(** The body of [client.get_hadiths(hadithNumber=None)]. *)
Lemma request_body_contents_witness :
  let w := @fresh_world service_two_records "secret" None in
  ∃ request body,
    sent (snd (@get_hadiths service_two_records null_number_args w))
    = sent w ++ [request] ∧
    json request = Some body ∧
    body !! "hadithNumber" = Some VNone ∧
    (is_Some (body !! "hadithNumber") ↔
       is_Some (hadith_number null_number_args) ∨
       is_Some (kwargs null_number_args !! "hadithNumber")) ∧
    (is_Some (body !! "book") ↔ is_Some (book null_number_args)) ∧
    body !! "language" = Some (VStr "English").
Proof.
  intros w.
  assert (1 ≤ max_limit null_number_args ≤ 500) as Hin by (simpl; lia).
  destruct (@request_body_contents service_two_records null_number_args w Hin)
    as (request & body & Hsent & Hjson & Hextra & Hfilter & _ & _ & _ & _ & _
        & Hvalid).
  exists request, body. split_and!; try done.
  - by apply Hextra.
  - apply (Hfilter "hadithNumber" (hadith_number null_number_args)). in_list.
  - by apply Hvalid.
  - by apply Hvalid.
Defined.

(** Two records in the envelope, two Hadiths in the result, in that order. *)
Lemma search_results_follow_records_witness :
  fst (@get_hadiths service_two_records (with_limit 2)
         (@fresh_world service_two_records "secret" None))
  = Ok [sample_hadith "1"; sample_hadith "2"].
Proof.
  apply (@search_results_follow_records service_two_records).
  split; [simpl; lia|].
  exists two_records, (sample_envelope [sample_record "1"; sample_record "2"]).
  eexists. split_and!; try reflexivity.
  repeat constructor.
Defined.



(** [client.get_hadiths(maxLimit=1000)]: 1000 is out of range, the request
    goes out with it and the records come back. *)
Lemma extra_maxLimit_not_validated_witness :
  let w := @fresh_world service_two_records "secret" None in
  ¬ (1 ≤ 1000 ≤ 500) ∧
  (∃ request body,
     sent (snd (@get_hadiths service_two_records oversized_args w))
     = sent w ++ [request] ∧
     json request = Some body ∧
     body !! "maxLimit" = Some (VInt 1000)) ∧
  fst (@get_hadiths service_two_records oversized_args w)
  = Ok [sample_hadith "1"; sample_hadith "2"].
Proof.
  intros w.
  assert (1 ≤ max_limit oversized_args ≤ 500) as Hin by (simpl; lia).
  assert (kwargs oversized_args !! "maxLimit" = Some (VInt 1000)) as Hkw
    by reflexivity.
  destruct (@extra_maxLimit_not_validated service_two_records oversized_args
              w (VInt 1000) Hin Hkw) as [Hbody Hresult].
  split_and!; [lia|done|].
  by apply (Hresult two_records
              (sample_envelope [sample_record "1"; sample_record "2"])
              {| models.data := [sample_record "1"; sample_record "2"];
                 models.payload :=
                   sample_envelope [sample_record "1"; sample_record "2"] |}).
Defined.

(** C10, as stated, fails.  A service answers a status check with 403 and
    the body [403]: the message of the error contains the body text. *)
Lemma status_error_may_contain_body :
  let w := @fresh_world service_echo "secret" None in
  @transport service_echo (sent w) (status_request (self w)) = Ok forbidden_echo ∧
  status_code forbidden_echo ≠ 200 ∧
  fst (@check_status service_echo w)
  = Raise (DeenAPIError "Status check failed: 403") ∧
  contains (text forbidden_echo) "Status check failed: 403" = true.
Proof. intros w. split_and!; [reflexivity|simpl; lia|reflexivity|reflexivity]. Qed.
(** * Curelink Disha front end: chat session, history pagination, transport

    A shallow embedding of [frontend/js/utils.js], [frontend/js/chat.js],
    [frontend/js/scroll.js] and [frontend/js/websocket.js].

    The three JavaScript singletons [Chat], [ScrollManager] and [WS] mutate
    shared objects and the page; here the objects and the part of the page
    they touch are one explicit [State] record threaded through a small
    state-and-exception monad.  An [async] function is split at its [await]:
    a [_begin] half runs up to the request and a [_complete] half resumes with
    the outcome of the request, so that other handlers can run in between as
    they do in the browser.

    Conventions.
    - Strings are ASCII; a timestamp is the number of milliseconds since the
      epoch that [new Date(timestamp)] parses it to.
    - [toDateString] is the calendar day of a timestamp as a day number.
    - Both clock reads of [sendMessage] ([Date.now()] and [new Date()]) are
      arguments.
    - The page is the shipped one: the elements looked up by id exist.
    - Writes that nothing in these files reads back (style classes of the
      send button, the height of the input, the load-more indicator, focus)
      are left out; an assignment to [scrollTop] stores the value assigned. *)

From Stdlib Require Import ZArith List String Ascii Bool Lia DecimalString.
From Stdlib Require Import Sorted Permutation.
Import ListNotations.
Open Scope string_scope.
Open Scope Z_scope.

(** ** utils.js *)

Module Utils.

(** White space of [String.prototype.trim] and of [\s], ASCII part. *)
Definition isWhiteSpace (c : ascii) : bool :=
  match c with
  | " "%char | "009"%char | "010"%char | "011"%char | "012"%char
  | "013"%char => true
  | _ => false
  end.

- [Instructions for the task]: Taking the listing above as the source, transcribe only the lines starting at the line with "(VInt 1000)) ∧" and going through the line with "A shallow embedding", unaltered and with both ends included.

- [Final answer]:
     body !! "maxLimit" = Some (VInt 1000)) ∧
  fst (@get_hadiths service_two_records oversized_args w)
  = Ok [sample_hadith "1"; sample_hadith "2"].
Proof.
  intros w.
  assert (1 ≤ max_limit oversized_args ≤ 500) as Hin by (simpl; lia).
  assert (kwargs oversized_args !! "maxLimit" = Some (VInt 1000)) as Hkw
    by reflexivity.
  destruct (@extra_maxLimit_not_validated service_two_records oversized_args
              w (VInt 1000) Hin Hkw) as [Hbody Hresult].
  split_and!; [lia|done|].
  by apply (Hresult two_records
              (sample_envelope [sample_record "1"; sample_record "2"])
              {| models.data := [sample_record "1"; sample_record "2"];
                 models.payload :=
                   sample_envelope [sample_record "1"; sample_record "2"] |}).
Defined.

(** C10, as stated, fails.  A service answers a status check with 403 and
    the body [403]: the message of the error contains the body text. *)
Lemma status_error_may_contain_body :
  let w := @fresh_world service_echo "secret" None in
  @transport service_echo (sent w) (status_request (self w)) = Ok forbidden_echo ∧
  status_code forbidden_echo ≠ 200 ∧
  fst (@check_status service_echo w)
  = Raise (DeenAPIError "Status check failed: 403") ∧
  contains (text forbidden_echo) "Status check failed: 403" = true.
Proof. intros w. split_and!; [reflexivity|simpl; lia|reflexivity|reflexivity]. Qed.
(** * Curelink Disha front end: chat session, history pagination, transport

    A shallow embedding of [frontend/js/utils.js], [frontend/js/chat.js],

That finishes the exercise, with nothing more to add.